Lemma lines_bullet_body fs :
  ~ In NEWLINE fs ->
  lines (bullet_body fs) =
    [BULLET :: lit " Key point 1: " ++ fs;
     BULLET :: lit " Key point 2: Impact and implications.";
     BULLET :: lit " Next steps: Actions to take."].
Proof.
  intros H. unfold lines, bullet_body.
  change ([BULLET] ++ lit " Key point 1: " ++ fs ++ [NEWLINE] ++ ?r)
    with ((BULLET :: lit " Key point 1: ") ++ fs ++ NEWLINE :: r).
  rewrite app_assoc, split_sep_app.
  - reflexivity.
  - intros Hin. apply in_app_or in Hin as [Hin | Hin]; [|tauto].
    vm_compute in Hin. intuition discriminate.
Qed.

(** C7: whenever a request with bullets=true succeeds, the body is three
    lines that start with "• ": "• Key point 1: " followed by the trimmed
    first segment of the truncated text split at "." (the whole truncated
    text, trimmed, when that segment is empty), then the two fixed lines. *)
Theorem C7_bullets_three_lines ul req l :
  summarize_locals ul req = Return l -> bullets req = true ->
  let seg := hd [] (split_sep DOT (truncated l)) in
  lines (body l) =
    [BULLET :: lit " Key point 1: " ++ strip (str_or seg (truncated l));
     BULLET :: lit " Key point 2: Impact and implications.";
     BULLET :: lit " Next steps: Actions to take."] /\
  Forall (fun ln => startswith ln [BULLET; SPACE] = true) (lines (body l)) /\
  body l = join [NEWLINE] (lines (body l)).
Proof.
  intros H Hb. apply summarize_locals_inv in H. cbv zeta.
  rewrite split_sep_cut. cbn [hd].
  fold (first_sentence (truncated l)).
  assert (Hn : ~ In NEWLINE (first_sentence (truncated l))).
  { intros Hin. apply first_sentence_incl in Hin.
    rewrite (computed_truncated H), (computed_base H) in Hin.
    exact (truncated_no_newline _ _ Hin). }
  rewrite (computed_body H), Hb, (@lines_bullet_body _ Hn).
  split; [reflexivity|]. split.
  - repeat constructor.
  - unfold bullet_body. cbn [join app]. rewrite <- app_assoc. reflexivity.
Qed.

● What is expected
Make an exact copy of every line from the one with "first_sentence_incl in Hin." to the end of the data, with the first and last of those lines included.

● Expected answer
  { intros Hin. apply first_sentence_incl in Hin.
    rewrite (computed_truncated H), (computed_base H) in Hin.
    exact (truncated_no_newline _ _ Hin). }
  rewrite (computed_body H), Hb, (@lines_bullet_body _ Hn).
  split; [reflexivity|]. split.
  - repeat constructor.
  - unfold bullet_body. cbn [join app]. rewrite <- app_assoc. reflexivity.
Qed.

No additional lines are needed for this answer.